#### [What is being asked]
For the entries below, the expected answer is the line with "Record OVSExternalIDs := mkOVSExternalIDs", the line with "ocs_Hash : option (gmap string string);", and every line between them, exactly as written, and nothing more.

#### [Task data]
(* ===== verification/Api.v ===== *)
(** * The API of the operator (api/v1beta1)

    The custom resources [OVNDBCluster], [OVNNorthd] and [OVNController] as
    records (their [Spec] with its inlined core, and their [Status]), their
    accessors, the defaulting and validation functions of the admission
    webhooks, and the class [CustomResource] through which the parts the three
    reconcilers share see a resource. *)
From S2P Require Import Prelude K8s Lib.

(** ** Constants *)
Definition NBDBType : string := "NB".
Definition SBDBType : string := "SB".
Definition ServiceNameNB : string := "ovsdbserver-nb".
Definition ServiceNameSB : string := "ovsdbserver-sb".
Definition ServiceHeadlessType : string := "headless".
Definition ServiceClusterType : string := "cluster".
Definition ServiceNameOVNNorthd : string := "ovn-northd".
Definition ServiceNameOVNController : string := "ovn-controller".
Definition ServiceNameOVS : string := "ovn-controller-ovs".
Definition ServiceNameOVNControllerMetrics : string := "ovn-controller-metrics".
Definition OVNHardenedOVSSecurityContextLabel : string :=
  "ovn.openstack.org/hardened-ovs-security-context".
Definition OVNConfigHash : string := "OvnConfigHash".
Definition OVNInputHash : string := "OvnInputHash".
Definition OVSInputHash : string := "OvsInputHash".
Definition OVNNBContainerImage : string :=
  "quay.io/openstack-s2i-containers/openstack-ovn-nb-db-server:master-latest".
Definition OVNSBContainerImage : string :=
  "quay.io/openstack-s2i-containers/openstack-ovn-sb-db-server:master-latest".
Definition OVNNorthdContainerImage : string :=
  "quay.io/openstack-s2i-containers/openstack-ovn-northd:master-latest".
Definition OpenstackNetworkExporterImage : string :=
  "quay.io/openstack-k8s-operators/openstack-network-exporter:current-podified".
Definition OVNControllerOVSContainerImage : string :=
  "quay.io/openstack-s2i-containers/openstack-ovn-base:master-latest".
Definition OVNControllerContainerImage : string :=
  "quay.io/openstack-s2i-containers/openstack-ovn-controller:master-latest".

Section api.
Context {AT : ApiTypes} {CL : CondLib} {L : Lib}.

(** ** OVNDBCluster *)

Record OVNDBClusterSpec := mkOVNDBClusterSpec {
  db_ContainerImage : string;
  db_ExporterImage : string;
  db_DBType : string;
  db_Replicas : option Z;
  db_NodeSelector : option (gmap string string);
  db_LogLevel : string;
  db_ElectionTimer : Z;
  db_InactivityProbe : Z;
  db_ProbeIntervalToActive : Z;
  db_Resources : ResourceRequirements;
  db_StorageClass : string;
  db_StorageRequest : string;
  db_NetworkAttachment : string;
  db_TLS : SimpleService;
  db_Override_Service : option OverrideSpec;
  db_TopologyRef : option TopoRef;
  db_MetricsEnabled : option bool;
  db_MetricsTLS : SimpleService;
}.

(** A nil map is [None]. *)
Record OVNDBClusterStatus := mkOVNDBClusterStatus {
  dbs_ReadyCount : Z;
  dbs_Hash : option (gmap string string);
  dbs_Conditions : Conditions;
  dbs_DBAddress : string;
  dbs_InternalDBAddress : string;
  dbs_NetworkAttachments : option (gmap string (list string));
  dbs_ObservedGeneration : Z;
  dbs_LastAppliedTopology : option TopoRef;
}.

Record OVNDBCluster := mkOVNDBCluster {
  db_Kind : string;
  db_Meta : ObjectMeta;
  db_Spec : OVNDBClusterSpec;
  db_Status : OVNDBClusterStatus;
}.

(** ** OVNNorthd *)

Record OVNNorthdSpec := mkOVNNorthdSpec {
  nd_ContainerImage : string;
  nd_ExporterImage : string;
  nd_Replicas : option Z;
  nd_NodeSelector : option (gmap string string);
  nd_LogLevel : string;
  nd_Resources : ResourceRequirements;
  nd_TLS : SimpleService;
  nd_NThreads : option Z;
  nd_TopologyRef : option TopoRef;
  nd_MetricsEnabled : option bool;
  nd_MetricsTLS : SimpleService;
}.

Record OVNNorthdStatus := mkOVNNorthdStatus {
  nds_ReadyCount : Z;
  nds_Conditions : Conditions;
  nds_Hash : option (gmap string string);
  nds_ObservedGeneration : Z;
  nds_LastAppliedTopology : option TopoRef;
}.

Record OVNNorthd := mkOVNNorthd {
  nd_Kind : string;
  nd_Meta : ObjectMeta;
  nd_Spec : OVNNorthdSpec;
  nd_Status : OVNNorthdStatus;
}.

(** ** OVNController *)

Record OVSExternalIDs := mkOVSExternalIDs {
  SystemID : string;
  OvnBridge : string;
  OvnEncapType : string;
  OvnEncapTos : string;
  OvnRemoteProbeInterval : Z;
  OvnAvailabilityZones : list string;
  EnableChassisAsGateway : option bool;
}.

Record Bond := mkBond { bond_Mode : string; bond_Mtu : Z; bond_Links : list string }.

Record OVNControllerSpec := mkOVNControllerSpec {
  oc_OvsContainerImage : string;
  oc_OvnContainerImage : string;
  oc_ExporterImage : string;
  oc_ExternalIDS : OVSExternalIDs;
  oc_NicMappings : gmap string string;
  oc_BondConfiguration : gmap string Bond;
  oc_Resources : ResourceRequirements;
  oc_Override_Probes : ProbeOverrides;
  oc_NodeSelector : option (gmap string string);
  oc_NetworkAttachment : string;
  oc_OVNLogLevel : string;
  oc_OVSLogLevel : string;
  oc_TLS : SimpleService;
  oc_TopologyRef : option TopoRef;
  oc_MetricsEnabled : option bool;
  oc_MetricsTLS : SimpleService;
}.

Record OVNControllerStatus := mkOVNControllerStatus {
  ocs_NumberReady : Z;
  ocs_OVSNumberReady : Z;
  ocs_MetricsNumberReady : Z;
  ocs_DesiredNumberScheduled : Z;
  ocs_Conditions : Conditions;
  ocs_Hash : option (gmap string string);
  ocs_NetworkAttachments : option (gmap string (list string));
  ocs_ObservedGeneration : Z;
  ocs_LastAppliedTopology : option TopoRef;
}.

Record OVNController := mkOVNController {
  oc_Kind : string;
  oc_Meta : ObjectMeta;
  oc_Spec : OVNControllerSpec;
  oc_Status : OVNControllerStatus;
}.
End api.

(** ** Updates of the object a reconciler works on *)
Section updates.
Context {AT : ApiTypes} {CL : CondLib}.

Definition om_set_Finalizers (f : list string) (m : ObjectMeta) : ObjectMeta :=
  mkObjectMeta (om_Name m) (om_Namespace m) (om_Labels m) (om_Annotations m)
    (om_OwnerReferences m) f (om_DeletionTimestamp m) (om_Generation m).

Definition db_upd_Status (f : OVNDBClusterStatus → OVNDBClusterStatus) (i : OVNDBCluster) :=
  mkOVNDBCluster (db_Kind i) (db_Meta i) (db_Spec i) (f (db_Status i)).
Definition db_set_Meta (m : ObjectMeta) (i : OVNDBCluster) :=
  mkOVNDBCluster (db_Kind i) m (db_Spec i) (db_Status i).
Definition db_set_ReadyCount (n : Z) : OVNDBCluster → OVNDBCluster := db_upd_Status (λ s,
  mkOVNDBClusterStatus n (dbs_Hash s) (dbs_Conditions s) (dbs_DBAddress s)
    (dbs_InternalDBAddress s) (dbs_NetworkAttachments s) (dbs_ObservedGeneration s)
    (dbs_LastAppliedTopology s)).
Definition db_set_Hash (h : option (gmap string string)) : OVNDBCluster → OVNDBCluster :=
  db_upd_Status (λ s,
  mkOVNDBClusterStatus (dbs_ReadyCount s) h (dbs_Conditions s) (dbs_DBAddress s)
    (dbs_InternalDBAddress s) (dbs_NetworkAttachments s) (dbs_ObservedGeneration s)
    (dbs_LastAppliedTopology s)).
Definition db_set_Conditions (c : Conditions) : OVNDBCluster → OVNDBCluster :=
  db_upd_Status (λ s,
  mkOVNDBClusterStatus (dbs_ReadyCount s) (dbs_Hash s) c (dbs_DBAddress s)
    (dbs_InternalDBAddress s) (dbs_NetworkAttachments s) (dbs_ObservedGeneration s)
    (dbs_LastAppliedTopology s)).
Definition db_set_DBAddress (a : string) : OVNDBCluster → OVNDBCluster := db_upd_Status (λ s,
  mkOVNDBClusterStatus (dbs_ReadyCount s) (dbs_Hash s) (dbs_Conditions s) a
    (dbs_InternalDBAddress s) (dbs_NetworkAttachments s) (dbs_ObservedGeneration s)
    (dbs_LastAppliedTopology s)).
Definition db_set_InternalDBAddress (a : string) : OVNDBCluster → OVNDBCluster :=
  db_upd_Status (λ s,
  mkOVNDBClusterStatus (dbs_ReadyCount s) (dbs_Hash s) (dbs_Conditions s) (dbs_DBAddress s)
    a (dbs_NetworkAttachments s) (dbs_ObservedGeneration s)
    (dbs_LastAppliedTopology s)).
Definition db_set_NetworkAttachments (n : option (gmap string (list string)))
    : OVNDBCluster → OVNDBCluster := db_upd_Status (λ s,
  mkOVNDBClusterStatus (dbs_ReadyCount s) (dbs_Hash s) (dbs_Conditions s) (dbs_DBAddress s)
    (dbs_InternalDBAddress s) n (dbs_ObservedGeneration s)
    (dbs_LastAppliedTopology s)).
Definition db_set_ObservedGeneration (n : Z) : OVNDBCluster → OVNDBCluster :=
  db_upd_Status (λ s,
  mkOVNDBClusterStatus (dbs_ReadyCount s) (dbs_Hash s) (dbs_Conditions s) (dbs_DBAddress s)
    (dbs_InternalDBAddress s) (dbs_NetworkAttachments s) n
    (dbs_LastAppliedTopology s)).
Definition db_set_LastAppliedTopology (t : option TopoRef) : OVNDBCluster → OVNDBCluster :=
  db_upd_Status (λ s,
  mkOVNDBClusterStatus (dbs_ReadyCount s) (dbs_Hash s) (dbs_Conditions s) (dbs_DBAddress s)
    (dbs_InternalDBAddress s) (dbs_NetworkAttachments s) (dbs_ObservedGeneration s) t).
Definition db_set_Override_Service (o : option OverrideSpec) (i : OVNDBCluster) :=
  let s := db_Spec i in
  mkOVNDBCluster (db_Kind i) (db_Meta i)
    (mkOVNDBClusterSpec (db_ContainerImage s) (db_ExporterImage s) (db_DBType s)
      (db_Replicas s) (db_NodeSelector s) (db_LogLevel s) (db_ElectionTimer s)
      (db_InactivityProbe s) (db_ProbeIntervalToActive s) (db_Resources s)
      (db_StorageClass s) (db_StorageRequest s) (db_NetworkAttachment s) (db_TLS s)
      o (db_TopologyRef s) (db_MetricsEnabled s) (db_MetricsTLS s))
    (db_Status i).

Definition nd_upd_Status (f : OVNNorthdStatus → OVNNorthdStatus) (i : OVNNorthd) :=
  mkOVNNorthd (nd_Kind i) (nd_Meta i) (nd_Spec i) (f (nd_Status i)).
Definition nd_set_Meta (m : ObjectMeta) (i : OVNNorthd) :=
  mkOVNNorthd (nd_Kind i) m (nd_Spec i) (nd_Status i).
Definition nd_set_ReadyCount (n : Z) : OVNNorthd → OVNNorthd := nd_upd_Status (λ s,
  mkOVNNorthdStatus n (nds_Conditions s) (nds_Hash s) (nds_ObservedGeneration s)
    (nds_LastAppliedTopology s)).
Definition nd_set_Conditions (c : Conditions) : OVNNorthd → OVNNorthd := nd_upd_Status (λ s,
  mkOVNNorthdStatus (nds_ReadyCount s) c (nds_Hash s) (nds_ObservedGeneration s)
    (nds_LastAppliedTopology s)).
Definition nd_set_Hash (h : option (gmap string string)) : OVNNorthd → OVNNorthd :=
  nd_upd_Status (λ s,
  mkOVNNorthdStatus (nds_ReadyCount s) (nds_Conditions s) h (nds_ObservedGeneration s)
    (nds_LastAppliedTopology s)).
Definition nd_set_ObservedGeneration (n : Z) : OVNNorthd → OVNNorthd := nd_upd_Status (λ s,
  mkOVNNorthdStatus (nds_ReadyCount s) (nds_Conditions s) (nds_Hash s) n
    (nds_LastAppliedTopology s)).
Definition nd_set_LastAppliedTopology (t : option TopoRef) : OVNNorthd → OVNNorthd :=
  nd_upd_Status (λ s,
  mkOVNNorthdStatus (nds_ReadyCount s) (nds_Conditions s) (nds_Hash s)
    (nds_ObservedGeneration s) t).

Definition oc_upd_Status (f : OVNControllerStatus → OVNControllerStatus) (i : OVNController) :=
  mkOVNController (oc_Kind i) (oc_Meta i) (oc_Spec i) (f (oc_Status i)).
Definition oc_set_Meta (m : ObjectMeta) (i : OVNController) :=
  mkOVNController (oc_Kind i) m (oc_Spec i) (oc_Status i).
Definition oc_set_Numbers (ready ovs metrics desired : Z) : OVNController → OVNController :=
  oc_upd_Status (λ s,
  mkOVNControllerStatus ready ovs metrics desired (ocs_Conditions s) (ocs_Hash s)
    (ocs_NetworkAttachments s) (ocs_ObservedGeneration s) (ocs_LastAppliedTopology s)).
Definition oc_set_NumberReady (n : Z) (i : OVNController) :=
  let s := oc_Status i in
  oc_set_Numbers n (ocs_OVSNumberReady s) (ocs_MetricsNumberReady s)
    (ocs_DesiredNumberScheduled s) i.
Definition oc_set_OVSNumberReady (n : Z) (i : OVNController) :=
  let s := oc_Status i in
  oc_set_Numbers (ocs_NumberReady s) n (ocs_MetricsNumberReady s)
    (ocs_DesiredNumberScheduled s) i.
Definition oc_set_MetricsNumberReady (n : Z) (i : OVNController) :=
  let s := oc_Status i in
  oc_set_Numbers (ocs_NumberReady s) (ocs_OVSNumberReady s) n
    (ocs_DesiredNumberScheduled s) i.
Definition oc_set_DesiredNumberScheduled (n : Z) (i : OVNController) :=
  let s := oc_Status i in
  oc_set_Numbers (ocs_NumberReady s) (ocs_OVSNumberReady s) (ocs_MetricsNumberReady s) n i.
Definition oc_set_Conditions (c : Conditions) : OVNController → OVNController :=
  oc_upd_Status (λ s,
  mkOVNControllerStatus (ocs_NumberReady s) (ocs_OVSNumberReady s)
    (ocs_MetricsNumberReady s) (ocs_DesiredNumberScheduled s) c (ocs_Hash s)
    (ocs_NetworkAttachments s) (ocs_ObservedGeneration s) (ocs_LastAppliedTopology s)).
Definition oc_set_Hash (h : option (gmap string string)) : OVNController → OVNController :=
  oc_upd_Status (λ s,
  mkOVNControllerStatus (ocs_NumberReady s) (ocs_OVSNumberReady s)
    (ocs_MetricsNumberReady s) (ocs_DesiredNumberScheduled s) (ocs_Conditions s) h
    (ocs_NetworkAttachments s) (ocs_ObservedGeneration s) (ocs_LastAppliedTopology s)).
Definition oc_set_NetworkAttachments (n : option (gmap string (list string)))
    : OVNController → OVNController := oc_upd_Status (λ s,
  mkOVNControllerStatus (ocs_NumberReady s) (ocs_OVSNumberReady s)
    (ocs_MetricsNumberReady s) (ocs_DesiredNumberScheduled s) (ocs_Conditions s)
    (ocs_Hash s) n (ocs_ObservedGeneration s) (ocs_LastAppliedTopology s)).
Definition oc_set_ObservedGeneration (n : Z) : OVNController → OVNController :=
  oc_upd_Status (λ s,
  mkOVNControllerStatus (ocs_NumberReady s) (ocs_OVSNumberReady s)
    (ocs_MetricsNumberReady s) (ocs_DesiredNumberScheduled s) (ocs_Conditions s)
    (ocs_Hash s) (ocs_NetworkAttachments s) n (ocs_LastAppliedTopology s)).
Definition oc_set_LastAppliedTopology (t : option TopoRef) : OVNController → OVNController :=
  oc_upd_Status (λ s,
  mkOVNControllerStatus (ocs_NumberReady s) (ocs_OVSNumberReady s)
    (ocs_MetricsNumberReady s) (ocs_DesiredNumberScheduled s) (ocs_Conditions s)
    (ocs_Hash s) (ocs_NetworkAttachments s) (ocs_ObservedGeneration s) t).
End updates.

#### [Reply]
Record OVSExternalIDs := mkOVSExternalIDs {
  SystemID : string;
  OvnBridge : string;
  OvnEncapType : string;
  OvnEncapTos : string;
  OvnRemoteProbeInterval : Z;
  OvnAvailabilityZones : list string;
  EnableChassisAsGateway : option bool;
}.

Record Bond := mkBond { bond_Mode : string; bond_Mtu : Z; bond_Links : list string }.

Record OVNControllerSpec := mkOVNControllerSpec {
  oc_OvsContainerImage : string;
  oc_OvnContainerImage : string;
  oc_ExporterImage : string;
  oc_ExternalIDS : OVSExternalIDs;
  oc_NicMappings : gmap string string;
  oc_BondConfiguration : gmap string Bond;
  oc_Resources : ResourceRequirements;
  oc_Override_Probes : ProbeOverrides;
  oc_NodeSelector : option (gmap string string);
  oc_NetworkAttachment : string;
  oc_OVNLogLevel : string;
  oc_OVSLogLevel : string;
  oc_TLS : SimpleService;
  oc_TopologyRef : option TopoRef;
  oc_MetricsEnabled : option bool;
  oc_MetricsTLS : SimpleService;
}.

Record OVNControllerStatus := mkOVNControllerStatus {
  ocs_NumberReady : Z;
  ocs_OVSNumberReady : Z;
  ocs_MetricsNumberReady : Z;
  ocs_DesiredNumberScheduled : Z;
  ocs_Conditions : Conditions;
  ocs_Hash : option (gmap string string);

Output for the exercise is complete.